PRL: Passive Range Lift-Off
In a PRL, we take the body into the furthest range we can safely. For the Figure 4 pose, maybe we have our front leg on a yoga block. We stretch to our end range and lift the leg off the block from the end of our passive range. Hence, passive range lift-off. Usually, the prop is reset to the improved maximal range, and the lift off is repeated several times. Passive Range Lift-Off Increases End Range Distance
PRH: Passive Range Hold
In a PRH, we take the body into maximal range … sometimes through a PRL and passive stretch series. We put the body part into a passive range position with support. In Figure 4 this might be a Yoga block under your heel. And then we remove the support. Once the support is removed, we need to squeeze our muscles to maintain the position without collapsing. Passive Range Holds can be done with a prop or with using our body to create leverage. E.g. if one claps their foot in figure 4 and pulls themselves forward to increase the passive range and remove the clasp, but attempts to hold the stretch — that would be a Passive Range Hold. Passive Range Holds Increases End Range Endurance
ENG: Eccentric Neural Grooving
ENG’s are forced negatives or eccentric motion stretches. In most cases, we set a stretch that is challenging to hold, and we position ourselves so that we can pull ourselves out of the position – forcing the eccentric contraction of the muscle. In figure 4, there is a straight leg and a bent leg. If we lift the hip and then push the hip down with our hand, but we resist the press with our hip adductors, that’s an eccentric neural grooving pattern for the hip. ENGS are typically done in sets of 5-8. ENGS Build Strength through the Range of Motion.
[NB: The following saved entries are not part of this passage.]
(** ** Lineage tracker and enforcement *)


Lemma handle_new_process_level m parent child p m' :
  handle_new_process m parent child = (0, m') →
  processes m !! pid parent = Some p →
  processes m !! pid child = None →
  get_policy_level m' (pid child) = get_policy_level m (pid parent)
  ∧ (∀ q, q ≠ pid child → get_policy_level m' q = get_policy_level m q)
  ∧ only_processes_differ m m'.
Proof.
  intros Hcall Hp Hc.
  destruct (handle_new_process_cases m parent child)
    as [H | [[_ [H|H]] | (p' & m'' & Hp' & _ & _ & H & Hm' & Hrest)]];
    rewrite Hcall in H; try done.
  - injection H as ->. unfold get_policy_level. rewrite Hc.
    split; [|split; [done | apply only_processes_differ_refl]].
    (* the child has no row, so the call cannot have left the maps as they were *)
    revert Hcall. unfold handle_new_process, bpf_map_update_elem.
    rewrite Hp, Hc. destruct (containers m !! container_id p); [|done].
    destruct (_ <=? _); [done|]. intros [= Hm].
    apply (f_equal (λ x, processes x !! pid child)) in Hm. cbn in Hm.
    by rewrite lookup_insert_eq, Hc in Hm.
  - injection H as ->. rewrite Hp in Hp'. injection Hp' as <-.
    pose proof Hrest as (_ & Hk & _).
    unfold get_policy_level. rewrite Hm', Hk, Hp. split; [|split; [|done]].
    + by rewrite lookup_insert_eq.
    + intros q Hq. by rewrite lookup_insert_ne.
Qed.

(** X5 — the child inherits the policy level: after a registration that
    returned 0 for a child that had no row, the resolver gives the child the
    level it gives the parent, and gives every other pid the level it had. *)
Theorem handle_new_process_inherits_level m parent child p m' :
  handle_new_process m parent child = (0, m') →
  processes m !! pid parent = Some p →
  processes m !! pid child = None →
  get_policy_level m' (pid child) = get_policy_level m (pid parent)
  ∧ ∀ q, q ≠ pid child → get_policy_level m' q = get_policy_level m q.
Proof.
  intros Hcall Hp Hc.
  destruct (handle_new_process_level m parent child p m' Hcall Hp Hc)
    as (H1 & H2 & _). done.
Qed.
(** * Urban-rural income notebook: synthetic panel generator and evaluation harness

    A shallow embedding of the notebook
    [实验五城乡收入预测实验完整代码.ipynb].  The six code cells are translated
    one by one:

    - cell 1 (data generation) is a program over the draws of numpy's global
      random state, so every statement about "which distribution a column is
      drawn from" is a statement about the draws the program requests;
    - cells 2-6 (split, scaling, models, regional loop, policy simulation)
      run in a state-and-error monad over the notebook's world: the global
      random state, the wall clock, the heap of mutable objects and standard
      output.

    Numbers: Python floats are modelled as exact rationals ([Q]); rounding is
    outside this model.  numpy, scikit-learn and shap are not part of the
    repository: their routines are fields of the records [numpy] and
    [sklearn], and the few facts the proofs need about them are stated as
    explicit hypotheses. *)

From Stdlib Require Import QArith Qminmax Qround Lqa.
From stdpp Require Import gmap strings list pretty.

Set Default Proof Using "Type".
#[local] Set Warnings "-clear-no-such-hyp".

(** ** Data model *)

(** The three region labels ['东部'], ['中部'], ['西部'] of the source. *)
Inductive Region := East | Central | West.

#[global] Instance Region_eq_dec : EqDecision Region.
Proof. solve_decision. Defined.
(** X23.  Every request that carries a message asks the model first, to
    extract the coin, also when the message is a news query or a trade; it
    asks at most twice more, and then only to classify a market query or
    for the fallback answer. *)
Theorem model_asked_at_most_three_times E req mem msg :
  message req = Some msg -> msg <> "" ->
  let cm := cleanOf msg in
  exists rest,
    calls (chat E req mem)
    = GenerateContent (extractPrompt cm) (generateContent E [] (extractPrompt cm)) :: rest
    /\ (length (modelCalls rest) <= 2)%nat
    /\ (forall p, In p (modelCalls rest) ->
          (exists c, p = intentPrompt cm c)
          \/ JsString.startsWith p "You are a financial assistant." = true).
Proof.
  intros Hm Hmsg cm.
  destruct msg as [|m0 msg']; [congruence|].
  pattern (chat E req mem). wp_enter. clear Hcoin. fold cm.
  wp_run.
  all: cbn [finish calls response trace conversationMemory].
  all: eexists; split; [reflexivity|].
  all: repeat first [rewrite modelCalls_cons | rewrite modelCalls_app];
    repeat match goal with
           | H : Forall isDbGet ?evs |- _ => rewrite (modelCalls_lookups evs H)
           end;
    cbn [modelCalls flat_map app length].
  all: split; [lia|].
  all: intros p Hp; cbn [In] in Hp;
    repeat match goal with
           | H : False |- _ => destruct H
           | H : _ \/ _ |- _ => destruct H
           end; subst p;
    first [left; eexists; reflexivity | right; reflexivity].
Qed.

(** ** The reply of the fallback *)

(** X24.  When the model answers the fallback prompt, its text is the reply
    after cleaning, and nothing is called afterwards; the replies of the
    other branches are sent as they are built. *)
Theorem fallback_reply_is_cleaned E req mem prompt text :
  let r := chat E req mem in
  In (GenerateContent prompt (Some text)) (calls r) ->
  JsString.startsWith prompt "You are a financial assistant." = true ->
  response r = ok (cleanResponse text)
  /\ calls r = removelast (calls r) ++ [GenerateContent prompt (Some text)].
Proof.
  intros r.
  destruct (message req) as [[|m0 msg']|] eqn:Hm;
    try (subst r; rewrite chat_no_message by auto; cbn [calls In]; intros []).
  subst r. pattern (chat E req mem). wp_enter. clear Hcoin.
  wp_run.
  all: cbn [finish calls response trace conversationMemory].
  all: intros Hin Hstart; trace_hyps.
  all: try (rewrite extractPrompt_head in Hstart; discriminate Hstart).
  all: try (rewrite intentPrompt_head in Hstart; discriminate Hstart).
  all: split; [reflexivity|].
  all: rewrite ?app_comm_cons, ?removelast_last; try reflexivity.
Qed.

(** ** Failed reads in the trade branch *)

(** X25.  In the trade branch a read that yields nothing ends the request
    with a reply that says so, status 200 and no order: a coin without a
    row in the database, a wallet that cannot be fetched for a BUY, a
    portfolio that cannot be fetched for a SELL. *)
Theorem trade_failures_are_explained E req mem msg auth :
  message req = Some msg -> authorization req = Some auth ->
  msg <> "" -> auth <> "" ->
  let cm := cleanOf msg in
  let r := chat E req mem in
  isNewsQuery cm = false ->
  (JsString.includes cm "buy" || JsString.includes cm "sell") = true ->
  (forall key, In (DbGet key (DbRows None)) (calls r) ->
     exists c,
       resolvedCoin E req mem = Some c /\ key = JsString.toLowerCase c
       /\ response r = ok ("⚠️ Couldn't find data for " +:+ c)
       /\ forall e, In e (calls r) -> accountCredential e = None)
  /\ (forall wallet, In (GetWallet auth wallet) (calls r) ->
        match wallet with AxResponse (Some _) => False | _ => True end ->
        response r = ok "❌ Couldn't fetch wallet balance."
        /\ ordersIn (calls r) = [])
  /\ (forall portfolio, In (GetAssets auth portfolio) (calls r) ->
        match portfolio with AxResponse (Some _) => False | _ => True end ->
        response r = ok "❌ Couldn't fetch your portfolio."
        /\ ordersIn (calls r) = []).
Proof.
  intros Hm Ha Hmsg Hauth cm r Hnews Htrade.
  destruct msg as [|m0 msg']; [congruence|].
  destruct auth as [|a0 auth']; [congruence|].
  pose proof (resolvedCoin_eq E req mem m0 msg' Hm) as Hrc. cbv zeta in Hrc.
  subst r. pattern (chat E req mem). wp_trade. fold cm in Hcoin, Hrc |- *.
  rewrite <- Hcoin in Hrc. clear Hcoin. rewrite Hrc.
  rewrite Hnews, Htrade.
  wp_run.
  all: cbn [finish calls response trace conversationMemory].
  all: split; [|split].
  all: first
         [ intros key Hin; trace_hyps;
           eexists; (split; [reflexivity|]); (split; [reflexivity|]);
           (split; [reflexivity|]); intros e He; trace_cases; reflexivity
         | intros x Hin Hfail; trace_hyps; first [split; reflexivity | destruct Hfail] ].
Qed.

(** ** Letter case and white space of the message *)

Lemma toLowerCase_app a b :
  JsString.toLowerCase (a +:+ b) = JsString.toLowerCase a +:+ JsString.toLowerCase b.
Proof.
  induction a as [|c a IH]; [reflexivity|].
  rewrite append_cons. cbn [JsString.toLowerCase]. rewrite IH, append_cons. reflexivity.
Qed.

Lemma trimEnd_app_space t : JsString.trimEnd (t +:+ " ") = JsString.trimEnd t.
Proof.
  induction t as [|c t IH]; [reflexivity|].
  rewrite append_cons. cbn [JsString.trimEnd]. rewrite IH. reflexivity.
Qed.

Lemma trim_app_space s : JsString.trim (s +:+ " ") = JsString.trim s.
Proof.
  unfold JsString.trim. induction s as [|c s IH]; [reflexivity|].
  rewrite append_cons. cbn [JsString.trimStart].
  destruct (JsString.isSpace c); [exact IH|].
  rewrite <- append_cons. apply trimEnd_app_space.
Qed.

Lemma cleanOf_padded m : cleanOf (" " +:+ m +:+ " ") = cleanOf m.
Proof.
  unfold cleanOf. rewrite <- append_assoc, !toLowerCase_app.
  change (JsString.toLowerCase " ") with " ".
  rewrite trim_app_space. reflexivity.
Qed.

(** X26.  Only the message in lower case and without the white space around
    it matters: a request leaves the same response, memory and calls
    behind when its message, of the ASCII range, is put in upper case, when
    it is padded with spaces, and whenever two messages agree in that form
    (the sender being the same). *)
Theorem requests_are_case_insensitive E req1 req2 mem m1 m2 :
  message req1 = Some m1 -> message req2 = Some m2 -> m1 <> "" ->
  authorization req1 = authorization req2 -> ip req1 = ip req2 ->
  (m2 = JsString.toUpperCase m1 /\ allChars isAscii m1 = true)
  \/ m2 = " " +:+ m1 +:+ " "
  \/ (m2 <> "" /\ cleanOf m2 = cleanOf m1) ->
  chat E req1 mem = chat E req2 mem.
Proof.
  intros H1 H2 Hn1 Ha Hip Hsame.
  assert (Hc : m2 <> "" /\ cleanOf m2 = cleanOf m1).
  { destruct Hsame as [[-> _]|[->|H]]; [| |exact H].
    - split; [destruct m1; [congruence | discriminate]|].
      unfold cleanOf. rewrite toLowerCase_toUpperCase. reflexivity.
    - split; [discriminate | apply cleanOf_padded]. }
  destruct Hc as [Hn2 Hc].
  destruct m1 as [|a1 m1]; [congruence|]. destruct m2 as [|a2 m2]; [congruence|].
  unfold chat, handle, userIdOf. rewrite H1, H2, Ha, Hip, Hc. reflexivity.
Qed.

(** ** What the next fallback prompt quotes *)

Lemma sliceLast_keeps_suffix {A} n (pre suf : list A) x :
  In x suf -> (length suf <= n)%nat -> In x (sliceLast n (pre ++ suf)).
Proof.
  intros Hx Hn. unfold sliceLast. rewrite length_app.
  rewrite drop_app_le by lia. apply in_or_app. right. exact Hx.
Qed.

Lemma nextHistory_last h um br x :
  In x ["User: " +:+ um; "Bot: " +:+ br] -> In x (sliceLast 10 (nextHistory h um br)).
Proof.
  intros Hx. unfold nextHistory. cbv zeta.
  set (h0 := match h with Some h1 => h1 | None => [] end).
  destruct (20 <? _)%nat.
  - unfold sliceLast at 2. rewrite length_app.
    rewrite drop_app_le by (cbn [length]; lia).
    apply sliceLast_keeps_suffix; [exact Hx | cbn [length]; lia].
  - apply sliceLast_keeps_suffix; [exact Hx | cbn [length]; lia].
Qed.
Definition notify_all (w : World) : World :=
  log EvNotifyAll (set_thread_cond (cond_notify_all (thread_cond w)) w).

(** *** [__init__] *)

(** The constructor returns the new object or raises; when it raises, what it
    had done by then is kept. *)
Inductive InitOutcome :=
| Constructed (w : World)
| InitRaise (e : Exn) (done : list Event).

(** [makedirs_ok] tells whether [os.makedirs(working_directory, exist_ok=True)]
    succeeds; [workers] is the size of the pool the new dispatcher sees. *)
Definition __init__ (makedirs_ok : bool) (workers : Z)
    (working_directory : string) (job_queue_sizes : Z * Z)
    (dynamic_queue_size : bool) : InitOutcome :=
  if negb makedirs_ok then InitRaise OSError []
  else
    let done := [EvMakedirs working_directory] in
    if fst job_queue_sizes >=? snd job_queue_sizes then InitRaise ValueError done
    else
      Constructed
        (mkWorld working_directory None [] [] 0
                 job_queue_sizes job_queue_sizes dynamic_queue_size
                 new_condition (mkRunConfig None)
                 (mkDispatcher workers [])
                 [] (done ++ [EvDispatcherStart])).

(** *** [get_next_iteration] *)

(** The method of the base class: it raises NotImplementedError. *)
Definition get_next_iteration (iteration : nat) : M Iter :=
  fun w => Raise NotImplementedError w.

(** *** [active_iterations] *)

(** [lambda idx: not self.iterations[idx].is_finished] *)
Definition is_active (w : World) (idx : nat) : bool :=
  match iterations w !! idx with
  | Some it => negb (is_finished it)
  | None => false
  end.

Definition active_iterations (w : World) : list nat :=
  List.filter (is_active w) (seq 0 (length (iterations w))).

(** *** [_submit_job] *)

Definition _submit_job (t : Thread) (next_run : Run) : M unit :=
  let '(config_id, config, budget) := next_run in
  with_thread_cond t (fun w =>
    let '(job, d) := submit_job config_id config budget (working_directory w)
                                (dispatcher w) in
    let w := log (EvSubmitJob job) (set_dispatcher d w) in
    Ret tt (set_num_running_jobs (num_running_jobs w + 1) w)).

(** *** [job_callback] *)

Definition new_result (job : Job) : M unit :=
  fun w => Ret tt (log (EvNewResult job) w).

Definition job_callback (t : Thread) (job : Job) : M unit :=
  bind
    (with_thread_cond t (fun w =>
       let w := set_num_running_jobs (num_running_jobs w - 1) w in
       let w := if num_running_jobs w <=? fst (job_queue_sizes w)
                then notify w else w in
       match py_position (iterations w) (fst (fst (id job))) with
       | Some k =>
           match iterations w !! k with
           | Some it =>
               Ret tt (log (EvRegisterResult k job)
                         (set_iterations (<[k := register_result job it]> (iterations w)) w))
           | None => Raise IndexError w
           end
       | None => Raise IndexError w
       end))
    (fun _ => new_result job).

(** *** [adjust_queue_size] *)

Definition adjust_queue_size (t : Thread) (number_of_workers_arg : option Z) : M unit :=
  fun w =>
    if dynamic_queue_size w then
      with_thread_cond t (fun w =>
        let nw := match number_of_workers_arg with
                  | None => number_of_workers (dispatcher w)
                  | Some n => n
                  end in
        let w := set_job_queue_sizes
                   (fst (user_job_queue_sizes w) + nw, snd (user_job_queue_sizes w) + nw) w in
        Ret tt (notify_all w)) w
    else Ret tt w.

(** *** [_queue_wait] *)

(** What another thread does to the state. A callback that raises ends its
    own thread; the state it leaves behind stays. *)
Definition env_step (e : EnvEvent) (w : World) : World :=
  match e with
  | EnvJobDone t j => world_of (job_callback t j w)
  | EnvPool n =>
      set_dispatcher (mkDispatcher n (accepted (dispatcher w))) w
  | EnvRescale t n => world_of (adjust_queue_size t n w)
  | EnvResume => w
  end.

Definition is_waiting (t : Thread) (w : World) : bool :=
  existsb (Nat.eqb t) (waiters (thread_cond w)).

(** [wait()] up to the point where the thread sleeps: the lock is given up
    whole and the thread joins the waiters. *)
Definition begin_wait (t : Thread) (w : World) : World :=
  log (EvWait t)
      (set_thread_cond (mkCondition None (waiters (thread_cond w) ++ [t])) w).

(** The rest of [wait()]: the lock is taken back at the depth it had. *)
Definition end_wait (t : Thread) (depth : nat) (w : World) : World :=
  log (EvAcquire t)
      (set_thread_cond (mkCondition (Some (t, depth)) (waiters (thread_cond w))) w).

(** The loop's thread sleeps in [wait()] inside
    [while self.num_running_jobs > self.job_queue_sizes[0]]. The other
    threads go on; at [EnvResume] the thread, if it was notified, takes the
    lock back and tests the condition of the [while] again. When the other
    threads have nothing left to do, it sleeps for good. *)
Fixpoint await (t : Thread) (depth : nat) (env : list EnvEvent) (w : World)
  : Outcome (list EnvEvent) :=
  match env with
  | [] => Blocked w
  | EnvResume :: env' =>
      if is_waiting t w then await t depth env' w
      else
        let w := end_wait t depth w in
        if num_running_jobs w >? fst (job_queue_sizes w)
        then await t depth env' (begin_wait t w)
        else Ret env' w
  | e :: env' => await t depth env' (env_step e w)
  end.

Definition _queue_wait (t : Thread) (env : list EnvEvent) : M (list EnvEvent) :=
  fun w =>
    if num_running_jobs w >=? snd (job_queue_sizes w) then
      if num_running_jobs w >? fst (job_queue_sizes w) then
        match lock_owner (thread_cond w) with
        | Some (o, depth) =>
            if Nat.eqb o t then await t depth env (begin_wait t w)
            else Raise RuntimeError w
        | None => Raise RuntimeError w
        end
      else Ret env w
    else Ret env w.

(** *** [run] *)

(** The locals of [run] that the loop goes through: [next_run] and [i] are
    unbound ([None]) until the body of the [for] has run once. *)
Record Locals := mkLocals {
  l_next_run : option (option Run);
  l_i : option nat;
  l_n_iterations : Z
}.

(** [for i in self.active_iterations(): next_run = ...; if not next_run is None: break]
    over the list the call to [active_iterations] returned. *)
Fixpoint scan (idxs : list nat) (l : Locals) (w : World) : Outcome Locals :=
  match idxs with
  | [] => Ret l w
  | idx :: rest =>
      match iterations w !! idx with
      | None => Raise IndexError w
      | Some it =>
          let '(r, it') := get_next_run it in
          let w := log (EvGetNextRun idx)
                       (set_iterations (<[idx := it']> (iterations w)) w) in
          let l := mkLocals (Some r) (Some idx) (l_n_iterations l) in
          match r with
          | Some _ => Ret l w
          | None => scan rest l w
          end
      end
  end.

(** Line 193 calls the bare name [get_next_iteration]. It is no local of
    [run], so it is looked up among the globals of the module: [scope] is what
    it finds there, [None] when nothing is bound to the name. *)
Definition Scope : Type := option (nat -> Iter).

(** The module binds [os], [threading], [time], [math], [pdb], [copy],
    [logging], [np], [Dispatcher], [SuccessiveHalving], [HB_result] and
    [HpBandSter]; [get_next_iteration] is a method of the class and no
    global. *)
Definition module_scope : Scope := None.

Inductive Control :=
| Continue (env : list EnvEvent) (l : Locals)
| Break.

(** One turn of [while True]. *)
Definition pass (scope : Scope) (env : list EnvEvent) (l : Locals) : M Control :=
  bind (fun w => scan (active_iterations w) l w) (fun l =>
    match l_next_run l with
    | None => fun w => Raise UnboundLocalError w
    | Some (Some next_run) =>
        bind (_submit_job scheduler next_run) (fun _ w =>
          match active_iterations w with
          | [] => Ret Break w
          | _ :: _ => Ret (Continue env l) w
          end)
    | Some None =>
        if l_n_iterations l >? 0 then
          match scope with
          | None => fun w => Raise NameError w
          | Some get_next_iteration => fun w =>
              let it := get_next_iteration (length (iterations w)) in
              Ret (Continue env (mkLocals (l_next_run l) (l_i l) (l_n_iterations l - 1)))
                  (set_iterations (iterations w ++ [it]) w)
          end
        else
          bind (_queue_wait scheduler env) (fun env => ret (Continue env l))
    end).
Lemma wp_readFileSync p (Q : error + string → state → Prop) disk t ws :
  (∀ code, Fs.read disk p = inl code →
           Q (inl (FsError code "open" p)) (mkState disk t ws)) →
  (∀ data, Fs.read disk p = inr data → Q (inr data) (mkState disk t ws)) →
  wp (readFileSync p) Q (mkState disk t ws).
Proof.
  intros He Hd. unfold wp, readFileSync, mbind, M_bind, get_fs. simpl.
  destruct (Fs.read disk p); [by apply He | by apply Hd].
Qed.

Lemma wp_mkdirSync p (Q : error + unit → state → Prop) disk t ws :
  (∀ code, Fs.mkdir disk p = inl code →
           Q (inl (FsError code "mkdir" p)) (mkState disk t ws)) →
  (∀ disk', Fs.mkdir disk p = inr disk' →
            Q (inr ()) (mkState disk' t ws)) →
  wp (mkdirSync p) Q (mkState disk t ws).
Proof.
  intros He Hd. unfold wp, mkdirSync, mbind, M_bind, get_fs. simpl.
  destruct (Fs.mkdir disk p); [by apply He | by apply Hd].
Qed.

Lemma wp_renameSync a b (Q : error + unit → state → Prop) disk t ws :
  (∀ code, Fs.rename disk a b = inl code →
           Q (inl (FsError code "rename" a)) (mkState disk t ws)) →
  (∀ disk', Fs.rename disk a b = inr disk' →
            Q (inr ()) (mkState disk' t ws)) →
  wp (renameSync a b) Q (mkState disk t ws).
Proof.
  intros He Hd. unfold wp, renameSync, mbind, M_bind, get_fs. simpl.
  destruct (Fs.rename disk a b); [by apply He | by apply Hd].
Qed.

Lemma wp_rmSync_recursive p (Q : error + unit → state → Prop) disk t ws :
  (∀ code, Fs.rm disk p = inl code →
           Q (inl (FsError code "rm" p)) (mkState disk t ws)) →
  (∀ disk', Fs.rm disk p = inr disk' → Q (inr ()) (mkState disk' t ws)) →
  wp (rmSync_recursive p) Q (mkState disk t ws).
Proof.
  intros He Hd. unfold wp, rmSync_recursive, mbind, M_bind, get_fs. simpl.
  destruct (Fs.rm disk p); [by apply He | by apply Hd].
Qed.

Lemma wp_downloadFile w v dir (Q : error + unit → state → Prop) disk t ws :
  (∀ data, fetch w (download v) = Downloaded data →
     Q (inr ()) (mkState (<[tarFile v dir := File data]> disk) t ws)) →
  (∀ reason data,
     fetch w (download v) = DownloadRejected reason (Some data) →
     Q (inl (Rejection reason))
       (mkState (<[tarFile v dir := File data]> disk) t ws)) →
  (∀ reason, fetch w (download v) = DownloadRejected reason None →
     Q (inl (Rejection reason)) (mkState disk t ws)) →
  wp (downloadFile w (download v) dir) Q (mkState disk t ws).
Proof.
  intros Hok Hpart Hnone.
  unfold wp, downloadFile, mbind, M_bind, get_fs. simpl.
  destruct (fetch w (download v)) as [data|reason [data|]];
    [by apply Hok | by apply Hpart | by apply Hnone].
Qed.

Lemma wp_unzipFile w filePath unzipDir (Q : error + unit → state → Prop)
    disk t ws :
  (∀ entries, extract w filePath = Unzipped entries →
     Q (inr ()) (mkState (<[unzipDir := Dir entries]> disk) t ws)) →
  (∀ reason entries,
     extract w filePath = UnzipRejected reason (Some entries) →
     Q (inl (Rejection reason))
       (mkState (<[unzipDir := Dir entries]> disk) t ws)) →
  (∀ reason, extract w filePath = UnzipRejected reason None →
     Q (inl (Rejection reason)) (mkState disk t ws)) →
  wp (unzipFile w filePath unzipDir) Q (mkState disk t ws).
Proof.
  intros Hok Hpart Hnone.
  unfold wp, unzipFile, mbind, M_bind, get_fs. simpl.
  destruct (extract w filePath) as [entries|reason [entries|]];
    [by apply Hok | by apply Hpart | by apply Hnone].
Qed.

Lemma wp_readFileSync_written p data (Q : error + string → state → Prop)
    disk t ws :
  Q (inr data) (mkState (<[p := File data]> disk) t ws) →
  wp (readFileSync p) Q (mkState (<[p := File data]> disk) t ws).
Proof.
  intros HQ. apply wp_readFileSync; unfold Fs.read;
    rewrite lookup_insert_eq; intros; by simplify_eq.
Qed.

Lemma wp_rmSync_written p n (Q : error + unit → state → Prop) disk t ws :
  Q (inr ()) (mkState (delete p disk) t ws) →
  wp (rmSync_recursive p) Q (mkState (<[p := n]> disk) t ws).
Proof.
  intros HQ. apply wp_rmSync_recursive; unfold Fs.rm;
    rewrite lookup_insert_eq; intros; simplify_eq.
  by rewrite delete_insert_eq.
Qed.

Lemma wp_rmSync_existing p (Q : error + unit → state → Prop) disk t ws :
  Fs.exists_ disk p = true →
  Q (inr ()) (mkState (delete p disk) t ws) →
  wp (rmSync_recursive p) Q (mkState disk t ws).
Proof.
  intros Hex HQ. apply wp_rmSync_recursive; unfold Fs.rm, Fs.exists_ in *;
    destruct (disk !! p); intros; by simplify_eq.
Qed.
End PrimitiveRules.

Global Opaque wp.

(** Use what the context already knows about a condition. *)
Ltac rewrite_known b :=
  repeat match goal with
         | H : ?x = _ |- _ =>
             lazymatch b with context [x] => rewrite H end
         end.

Ltac decide_or_split b :=
  first [ progress (rewrite_known b; cbn beta iota zeta delta [negb andb orb])
        | destruct b eqn:? ].

(** Two answers to one question are the same answer. *)
Ltac same_call :=
  repeat match goal with
         | H1 : fetch ?w ?u = _, H2 : fetch ?w ?u = _ |- _ =>
             rewrite H1 in H2; simplify_eq
         | H1 : extract ?w ?f = _, H2 : extract ?w ?f = _ |- _ =>
             rewrite H1 in H2; simplify_eq
         | H1 : http_get ?w ?u = _, H2 : http_get ?w ?u = _ |- _ =>
             rewrite H1 in H2; simplify_eq
         | H1 : Fs.is_directory ?d ?p = _, H2 : Fs.is_directory ?d ?p = _ |- _ =>
             rewrite H1 in H2; simplify_eq
         end.

(** One step of a walk through a computation. *)
Ltac wp_step :=
  lazymatch goal with
  | |- wp (_ ≫= _) _ _ => apply wp_bind
  | |- wp (mret _) _ _ => apply wp_ret
  | |- wp (throw _) _ _ => apply wp_throw
  | |- wp (try_catch _ _) _ _ => apply wp_try_catch
  | |- wp (catch_rejection _ _) _ _ =>
      unfold catch_rejection at 1; apply wp_try_catch
  | |- wp (when ?b _) _ _ => unfold when at 1
  | |- wp (abortHandler _ _ _) _ _ => unfold abortHandler at 1
  | |- wp (emit _) _ _ => apply wp_emit
  | |- wp (logWarning _) _ _ => apply wp_logWarning
  | |- wp (existsSync _) _ _ => apply wp_existsSync
  | |- wp (getFolderSize _ _) _ _ => apply wp_getFolderSize
  | |- wp (unlinkFile ?w ?p) _ _ =>
      apply wp_unlinkFile;
      try match goal with H : can_unlink w p = _ |- _ => rewrite H end
  | |- wp (axios_get _ _) _ _ =>
      apply wp_axios_get; [intros ?|intros ? ?]; same_call
  | |- wp (statSync_isDirectory _) _ _ =>
      apply wp_statSync_isDirectory; intros ? ?; same_call
  | |- wp (readFileSync _) _ _ =>
      first [ apply wp_readFileSync_written
            | apply wp_readFileSync; intros ? ? ]
  | |- wp (mkdirSync _) _ _ => apply wp_mkdirSync; intros ? ?
  | |- wp (renameSync _ _) _ _ => apply wp_renameSync; intros ? ?
  | |- wp (rmSync_recursive _) _ _ =>
      first [ apply wp_rmSync_written
            | eapply wp_rmSync_existing; [eassumption|]
            | apply wp_rmSync_recursive; intros ? ? ]
  | |- wp (downloadFile _ _ _) _ _ =>
      apply wp_downloadFile; [intros ? ?|intros ? ? ?|intros ? ?]; same_call
  | |- wp (unzipFile _ _ _) _ _ =>
      apply wp_unzipFile; [intros ? ?|intros ? ? ?|intros ? ?]; same_call
  | |- wp (if ?b then _ else _) _ _ => decide_or_split b
  | |- wp (match ?x with _ => _ end) _ _ => decide_or_split x
  end;
  cbn beta iota zeta.

Ltac wp_walk := repeat wp_step.

Ltac wp_start :=
  lazymatch goal with
  | |- wp (installVersion _ ?v ?dir _) _ _ =>
      unfold installVersion, init; cbn beta iota zeta;
      change (installSubDir v dir +:+ "_backup") with (backupDir v dir)
  end.

(** Turn a statement about the result and final state of a run into a
    walk through [installVersion]. *)
Ltac wp_run Hrun :=
  lazymatch type of Hrun with
  | _ = (?res, ?s') =>
      pattern res, s'; eapply wp_elim; [|exact Hrun]; clear Hrun;
      try clear res s'; wp_start
  end.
Hovers is the practice of lifting a body up over an object. In Figure 4, we might engage the stretch and lift our foot up and over a yoga block. We can use ankle weights to make it harder, or stack the yoga blocks to make the range higher. Hovers are usually done in sets of 10-15. Hovers Build Strength and Control through the Active Range
Kinetic Stretching involves using our regressive tissue to pull our body into a stretch. So in Figure 4, if we are leaning over our front leg and we try to lift the base leg, your chest will be drawn closer to your leg. Whereas the passive stretch focuses on pulling your chest to your leg, the kinetic stretch pulls your leg to your chest. Since gravity pulls you downward, it will appear that your best is still pulling to your leg though. For this reason, teaching Kinetic Stretching is challenging. What you see on the outside, isn’t a good reflection of what is happening inside the body.
Axial Rotations (Shoulders and Hips)
Axial Rotations are generally combined with Hinges below and other stretches like PRH or ARH. Axial rotations involve rotating the hips or shoulder through their end ranges in different stretches.
Hinges (Knees and Elbows)
Hinges are bending the knees or elbows during stretching to increase the intensity or range of motion of the stretch. Usually, they are performed by not allowing movement of the other joints at the same time. Flex your knee, but don’t let your hip move.